■ Required action ■
Instruction for the data below: set down exactly the lines from the line with "Lemma dup_same_stream g" to the line with "destruct (set_same_stream g'", inclusive, and no others.

■ Input data ■
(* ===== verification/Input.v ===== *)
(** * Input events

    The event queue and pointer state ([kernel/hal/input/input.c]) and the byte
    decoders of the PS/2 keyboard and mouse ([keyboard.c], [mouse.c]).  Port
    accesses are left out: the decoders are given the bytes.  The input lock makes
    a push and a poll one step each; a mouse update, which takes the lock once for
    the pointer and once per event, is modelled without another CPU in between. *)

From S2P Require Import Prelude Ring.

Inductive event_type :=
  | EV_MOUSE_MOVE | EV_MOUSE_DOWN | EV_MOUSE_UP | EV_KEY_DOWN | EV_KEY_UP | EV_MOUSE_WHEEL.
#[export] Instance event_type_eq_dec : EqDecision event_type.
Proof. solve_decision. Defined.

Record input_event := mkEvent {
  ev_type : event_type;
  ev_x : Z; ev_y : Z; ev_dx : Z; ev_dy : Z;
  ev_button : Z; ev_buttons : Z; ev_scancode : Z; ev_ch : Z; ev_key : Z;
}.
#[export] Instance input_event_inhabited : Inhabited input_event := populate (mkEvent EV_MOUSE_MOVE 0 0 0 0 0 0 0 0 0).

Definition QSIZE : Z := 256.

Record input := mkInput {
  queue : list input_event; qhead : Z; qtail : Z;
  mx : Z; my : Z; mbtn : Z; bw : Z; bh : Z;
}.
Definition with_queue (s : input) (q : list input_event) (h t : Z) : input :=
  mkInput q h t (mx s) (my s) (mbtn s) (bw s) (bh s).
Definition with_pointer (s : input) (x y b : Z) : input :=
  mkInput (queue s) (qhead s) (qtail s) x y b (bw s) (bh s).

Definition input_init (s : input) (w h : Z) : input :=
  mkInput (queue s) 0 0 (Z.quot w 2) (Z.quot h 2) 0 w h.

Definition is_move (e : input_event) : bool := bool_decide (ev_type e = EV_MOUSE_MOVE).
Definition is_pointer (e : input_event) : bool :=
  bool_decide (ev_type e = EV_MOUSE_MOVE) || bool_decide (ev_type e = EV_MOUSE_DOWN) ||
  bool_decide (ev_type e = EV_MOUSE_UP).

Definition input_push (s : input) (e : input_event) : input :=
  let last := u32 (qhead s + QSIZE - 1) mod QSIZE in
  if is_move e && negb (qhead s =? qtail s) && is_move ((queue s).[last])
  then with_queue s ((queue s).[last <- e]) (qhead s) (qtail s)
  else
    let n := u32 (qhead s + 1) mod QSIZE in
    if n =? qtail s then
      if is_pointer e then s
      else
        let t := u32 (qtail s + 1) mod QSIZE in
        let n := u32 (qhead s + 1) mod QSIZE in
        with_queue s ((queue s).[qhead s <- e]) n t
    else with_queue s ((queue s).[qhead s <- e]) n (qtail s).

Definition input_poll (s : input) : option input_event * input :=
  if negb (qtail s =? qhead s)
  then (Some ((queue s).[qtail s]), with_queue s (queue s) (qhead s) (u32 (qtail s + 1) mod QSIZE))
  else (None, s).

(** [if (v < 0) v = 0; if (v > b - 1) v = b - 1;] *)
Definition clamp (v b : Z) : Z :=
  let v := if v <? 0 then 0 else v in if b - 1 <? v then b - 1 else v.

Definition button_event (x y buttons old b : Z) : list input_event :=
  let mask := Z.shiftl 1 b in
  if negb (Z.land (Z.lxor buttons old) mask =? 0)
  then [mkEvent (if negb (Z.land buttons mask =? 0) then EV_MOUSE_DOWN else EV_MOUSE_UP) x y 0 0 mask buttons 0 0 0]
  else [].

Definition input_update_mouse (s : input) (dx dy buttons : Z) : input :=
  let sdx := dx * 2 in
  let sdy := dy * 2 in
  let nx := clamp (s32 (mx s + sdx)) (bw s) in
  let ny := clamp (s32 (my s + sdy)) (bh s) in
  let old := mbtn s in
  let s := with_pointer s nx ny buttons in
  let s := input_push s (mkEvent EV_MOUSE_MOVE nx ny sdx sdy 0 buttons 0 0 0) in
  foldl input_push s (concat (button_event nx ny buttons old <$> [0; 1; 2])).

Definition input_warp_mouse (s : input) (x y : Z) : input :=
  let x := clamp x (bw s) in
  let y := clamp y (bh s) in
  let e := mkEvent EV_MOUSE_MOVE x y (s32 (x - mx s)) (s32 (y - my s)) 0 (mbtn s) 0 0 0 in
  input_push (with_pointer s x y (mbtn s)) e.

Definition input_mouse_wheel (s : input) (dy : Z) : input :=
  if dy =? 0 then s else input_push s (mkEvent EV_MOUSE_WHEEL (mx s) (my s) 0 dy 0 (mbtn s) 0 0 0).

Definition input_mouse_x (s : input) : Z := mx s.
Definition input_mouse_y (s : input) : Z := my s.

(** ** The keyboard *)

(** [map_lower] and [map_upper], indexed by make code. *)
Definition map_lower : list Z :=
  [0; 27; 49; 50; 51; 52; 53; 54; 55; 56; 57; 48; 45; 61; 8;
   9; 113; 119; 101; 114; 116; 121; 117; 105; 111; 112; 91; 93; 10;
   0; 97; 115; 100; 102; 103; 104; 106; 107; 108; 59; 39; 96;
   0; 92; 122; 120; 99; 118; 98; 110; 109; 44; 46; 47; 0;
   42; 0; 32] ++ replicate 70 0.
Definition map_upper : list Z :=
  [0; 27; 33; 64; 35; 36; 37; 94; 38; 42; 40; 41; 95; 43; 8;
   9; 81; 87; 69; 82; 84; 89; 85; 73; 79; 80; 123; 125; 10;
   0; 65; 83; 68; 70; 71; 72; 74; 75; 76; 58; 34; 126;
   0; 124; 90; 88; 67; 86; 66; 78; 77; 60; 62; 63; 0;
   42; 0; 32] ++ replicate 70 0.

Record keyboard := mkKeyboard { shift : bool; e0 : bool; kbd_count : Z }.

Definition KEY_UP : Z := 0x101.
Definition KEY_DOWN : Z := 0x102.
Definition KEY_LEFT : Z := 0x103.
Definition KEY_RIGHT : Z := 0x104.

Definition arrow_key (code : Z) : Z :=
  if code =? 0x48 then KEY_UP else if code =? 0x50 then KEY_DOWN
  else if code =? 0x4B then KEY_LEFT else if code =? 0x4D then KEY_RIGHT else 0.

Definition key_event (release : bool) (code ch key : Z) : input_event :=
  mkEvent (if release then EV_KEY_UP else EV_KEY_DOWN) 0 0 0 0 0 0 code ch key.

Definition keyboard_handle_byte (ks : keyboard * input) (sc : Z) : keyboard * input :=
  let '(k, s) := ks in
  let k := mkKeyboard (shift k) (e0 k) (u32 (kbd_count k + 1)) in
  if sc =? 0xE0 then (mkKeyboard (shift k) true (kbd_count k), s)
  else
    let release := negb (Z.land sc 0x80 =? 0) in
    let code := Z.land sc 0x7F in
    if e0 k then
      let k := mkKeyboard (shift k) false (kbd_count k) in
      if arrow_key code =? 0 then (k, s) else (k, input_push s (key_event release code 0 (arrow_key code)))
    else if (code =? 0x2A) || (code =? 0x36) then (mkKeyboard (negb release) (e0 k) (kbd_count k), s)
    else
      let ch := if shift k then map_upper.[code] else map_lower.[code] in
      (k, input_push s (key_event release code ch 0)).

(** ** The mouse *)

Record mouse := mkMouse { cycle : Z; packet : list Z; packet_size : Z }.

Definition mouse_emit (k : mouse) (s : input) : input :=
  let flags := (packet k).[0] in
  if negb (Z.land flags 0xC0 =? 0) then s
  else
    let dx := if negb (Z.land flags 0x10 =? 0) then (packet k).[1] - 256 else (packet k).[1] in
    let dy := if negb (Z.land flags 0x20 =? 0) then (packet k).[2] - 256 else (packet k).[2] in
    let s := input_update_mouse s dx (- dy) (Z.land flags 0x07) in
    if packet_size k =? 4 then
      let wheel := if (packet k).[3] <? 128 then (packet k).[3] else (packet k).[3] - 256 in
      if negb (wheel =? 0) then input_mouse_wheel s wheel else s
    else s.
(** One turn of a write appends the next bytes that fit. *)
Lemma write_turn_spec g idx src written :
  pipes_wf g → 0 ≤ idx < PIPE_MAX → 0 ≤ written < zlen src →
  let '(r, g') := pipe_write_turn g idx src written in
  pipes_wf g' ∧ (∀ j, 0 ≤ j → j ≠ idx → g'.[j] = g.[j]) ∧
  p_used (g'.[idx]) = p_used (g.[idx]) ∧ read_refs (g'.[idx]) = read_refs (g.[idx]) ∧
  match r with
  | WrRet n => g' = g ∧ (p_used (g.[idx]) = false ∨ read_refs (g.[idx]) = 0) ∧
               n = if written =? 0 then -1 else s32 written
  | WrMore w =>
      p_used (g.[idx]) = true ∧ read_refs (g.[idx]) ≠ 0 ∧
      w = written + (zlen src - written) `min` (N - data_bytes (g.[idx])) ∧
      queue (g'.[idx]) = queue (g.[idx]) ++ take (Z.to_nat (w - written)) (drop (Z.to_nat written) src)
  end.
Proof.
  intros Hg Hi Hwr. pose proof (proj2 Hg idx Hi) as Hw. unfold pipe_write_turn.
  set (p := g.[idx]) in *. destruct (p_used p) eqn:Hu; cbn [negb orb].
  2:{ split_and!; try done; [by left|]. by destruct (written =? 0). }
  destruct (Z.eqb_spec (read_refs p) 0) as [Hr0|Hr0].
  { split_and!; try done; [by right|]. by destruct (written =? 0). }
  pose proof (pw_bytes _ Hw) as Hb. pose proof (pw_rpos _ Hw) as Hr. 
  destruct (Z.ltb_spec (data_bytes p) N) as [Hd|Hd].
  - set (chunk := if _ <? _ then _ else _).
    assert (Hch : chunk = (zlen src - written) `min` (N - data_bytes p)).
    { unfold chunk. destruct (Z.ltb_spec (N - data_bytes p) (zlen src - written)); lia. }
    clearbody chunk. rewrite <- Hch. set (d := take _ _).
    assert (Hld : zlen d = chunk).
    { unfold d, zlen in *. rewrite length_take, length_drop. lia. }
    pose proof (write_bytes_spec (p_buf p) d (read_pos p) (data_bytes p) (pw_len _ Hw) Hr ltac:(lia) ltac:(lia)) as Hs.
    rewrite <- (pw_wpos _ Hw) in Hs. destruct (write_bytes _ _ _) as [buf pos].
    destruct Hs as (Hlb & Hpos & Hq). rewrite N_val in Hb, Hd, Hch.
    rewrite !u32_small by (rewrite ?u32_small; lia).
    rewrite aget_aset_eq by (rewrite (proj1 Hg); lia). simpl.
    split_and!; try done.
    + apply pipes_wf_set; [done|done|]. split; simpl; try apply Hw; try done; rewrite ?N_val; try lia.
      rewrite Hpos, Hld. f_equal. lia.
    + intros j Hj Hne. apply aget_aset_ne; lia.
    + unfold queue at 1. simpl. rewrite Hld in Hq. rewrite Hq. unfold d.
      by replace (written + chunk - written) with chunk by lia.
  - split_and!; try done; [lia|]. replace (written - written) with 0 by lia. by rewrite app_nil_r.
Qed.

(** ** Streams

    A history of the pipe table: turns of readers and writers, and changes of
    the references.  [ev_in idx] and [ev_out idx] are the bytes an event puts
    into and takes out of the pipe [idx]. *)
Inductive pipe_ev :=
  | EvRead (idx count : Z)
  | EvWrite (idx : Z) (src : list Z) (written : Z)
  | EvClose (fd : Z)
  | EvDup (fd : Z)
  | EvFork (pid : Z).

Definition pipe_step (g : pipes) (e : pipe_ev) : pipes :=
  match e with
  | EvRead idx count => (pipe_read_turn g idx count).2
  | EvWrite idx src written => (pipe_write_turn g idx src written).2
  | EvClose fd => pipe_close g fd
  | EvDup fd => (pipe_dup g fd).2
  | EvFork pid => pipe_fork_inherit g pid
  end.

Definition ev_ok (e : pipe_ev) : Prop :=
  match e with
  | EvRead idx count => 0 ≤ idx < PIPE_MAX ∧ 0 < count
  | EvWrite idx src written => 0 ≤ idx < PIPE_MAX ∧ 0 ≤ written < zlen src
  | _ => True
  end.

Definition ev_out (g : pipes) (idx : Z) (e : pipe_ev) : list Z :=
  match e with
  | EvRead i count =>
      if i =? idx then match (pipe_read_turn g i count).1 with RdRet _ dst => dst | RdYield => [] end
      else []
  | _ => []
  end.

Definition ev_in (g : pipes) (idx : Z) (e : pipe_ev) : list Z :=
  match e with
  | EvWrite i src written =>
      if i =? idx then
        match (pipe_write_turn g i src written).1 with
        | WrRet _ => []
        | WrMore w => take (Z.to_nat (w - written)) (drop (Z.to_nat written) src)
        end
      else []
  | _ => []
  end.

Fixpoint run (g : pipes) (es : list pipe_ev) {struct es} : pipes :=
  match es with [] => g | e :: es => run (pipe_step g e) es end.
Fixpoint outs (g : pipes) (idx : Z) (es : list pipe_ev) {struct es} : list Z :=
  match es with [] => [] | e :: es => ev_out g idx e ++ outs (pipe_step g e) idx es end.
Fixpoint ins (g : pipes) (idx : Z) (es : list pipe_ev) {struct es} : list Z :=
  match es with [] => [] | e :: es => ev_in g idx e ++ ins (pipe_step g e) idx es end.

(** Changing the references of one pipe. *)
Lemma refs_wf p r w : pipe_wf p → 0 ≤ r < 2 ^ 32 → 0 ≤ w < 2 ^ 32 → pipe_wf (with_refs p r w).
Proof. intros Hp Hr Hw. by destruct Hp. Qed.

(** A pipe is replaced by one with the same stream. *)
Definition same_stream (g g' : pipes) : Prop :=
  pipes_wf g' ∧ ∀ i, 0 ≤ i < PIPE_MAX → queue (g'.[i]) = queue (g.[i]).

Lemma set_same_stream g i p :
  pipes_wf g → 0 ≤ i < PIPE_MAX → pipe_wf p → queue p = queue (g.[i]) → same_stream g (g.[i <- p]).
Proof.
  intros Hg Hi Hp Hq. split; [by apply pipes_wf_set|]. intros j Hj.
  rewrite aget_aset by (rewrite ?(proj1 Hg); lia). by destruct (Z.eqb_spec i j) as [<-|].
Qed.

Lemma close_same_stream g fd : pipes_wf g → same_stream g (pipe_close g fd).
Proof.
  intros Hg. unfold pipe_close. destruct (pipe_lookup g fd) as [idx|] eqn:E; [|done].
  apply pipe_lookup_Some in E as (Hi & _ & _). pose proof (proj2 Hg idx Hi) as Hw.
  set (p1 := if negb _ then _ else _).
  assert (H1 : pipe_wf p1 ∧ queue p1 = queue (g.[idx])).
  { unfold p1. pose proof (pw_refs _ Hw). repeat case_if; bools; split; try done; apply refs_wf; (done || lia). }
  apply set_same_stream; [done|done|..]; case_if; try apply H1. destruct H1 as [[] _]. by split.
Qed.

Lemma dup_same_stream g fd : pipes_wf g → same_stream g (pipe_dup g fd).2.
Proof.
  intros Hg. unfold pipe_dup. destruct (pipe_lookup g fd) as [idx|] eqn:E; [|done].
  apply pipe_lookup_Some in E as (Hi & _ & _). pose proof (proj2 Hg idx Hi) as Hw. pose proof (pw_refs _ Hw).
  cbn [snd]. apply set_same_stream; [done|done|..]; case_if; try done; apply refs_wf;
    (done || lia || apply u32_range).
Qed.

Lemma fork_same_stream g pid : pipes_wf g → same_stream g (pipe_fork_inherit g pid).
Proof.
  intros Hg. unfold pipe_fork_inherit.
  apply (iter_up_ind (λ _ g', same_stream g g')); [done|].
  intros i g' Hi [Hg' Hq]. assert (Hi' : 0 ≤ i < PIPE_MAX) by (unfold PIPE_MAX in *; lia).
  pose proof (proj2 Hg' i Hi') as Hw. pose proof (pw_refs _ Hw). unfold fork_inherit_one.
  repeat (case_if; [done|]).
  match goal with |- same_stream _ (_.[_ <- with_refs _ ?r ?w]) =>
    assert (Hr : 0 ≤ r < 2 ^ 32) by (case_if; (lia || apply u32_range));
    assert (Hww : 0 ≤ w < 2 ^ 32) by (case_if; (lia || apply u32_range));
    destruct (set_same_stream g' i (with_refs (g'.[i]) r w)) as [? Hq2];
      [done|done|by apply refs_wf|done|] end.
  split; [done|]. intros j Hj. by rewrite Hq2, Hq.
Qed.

■ Task result ■
Lemma dup_same_stream g fd : pipes_wf g → same_stream g (pipe_dup g fd).2.
Proof.
  intros Hg. unfold pipe_dup. destruct (pipe_lookup g fd) as [idx|] eqn:E; [|done].
  apply pipe_lookup_Some in E as (Hi & _ & _). pose proof (proj2 Hg idx Hi) as Hw. pose proof (pw_refs _ Hw).
  cbn [snd]. apply set_same_stream; [done|done|..]; case_if; try done; apply refs_wf;
    (done || lia || apply u32_range).
Qed.

Lemma fork_same_stream g pid : pipes_wf g → same_stream g (pipe_fork_inherit g pid).
Proof.
  intros Hg. unfold pipe_fork_inherit.
  apply (iter_up_ind (λ _ g', same_stream g g')); [done|].
  intros i g' Hi [Hg' Hq]. assert (Hi' : 0 ≤ i < PIPE_MAX) by (unfold PIPE_MAX in *; lia).
  pose proof (proj2 Hg' i Hi') as Hw. pose proof (pw_refs _ Hw). unfold fork_inherit_one.
  repeat (case_if; [done|]).
  match goal with |- same_stream _ (_.[_ <- with_refs _ ?r ?w]) =>
    assert (Hr : 0 ≤ r < 2 ^ 32) by (case_if; (lia || apply u32_range));
    assert (Hww : 0 ≤ w < 2 ^ 32) by (case_if; (lia || apply u32_range));
    destruct (set_same_stream g' i (with_refs (g'.[i]) r w)) as [? Hq2];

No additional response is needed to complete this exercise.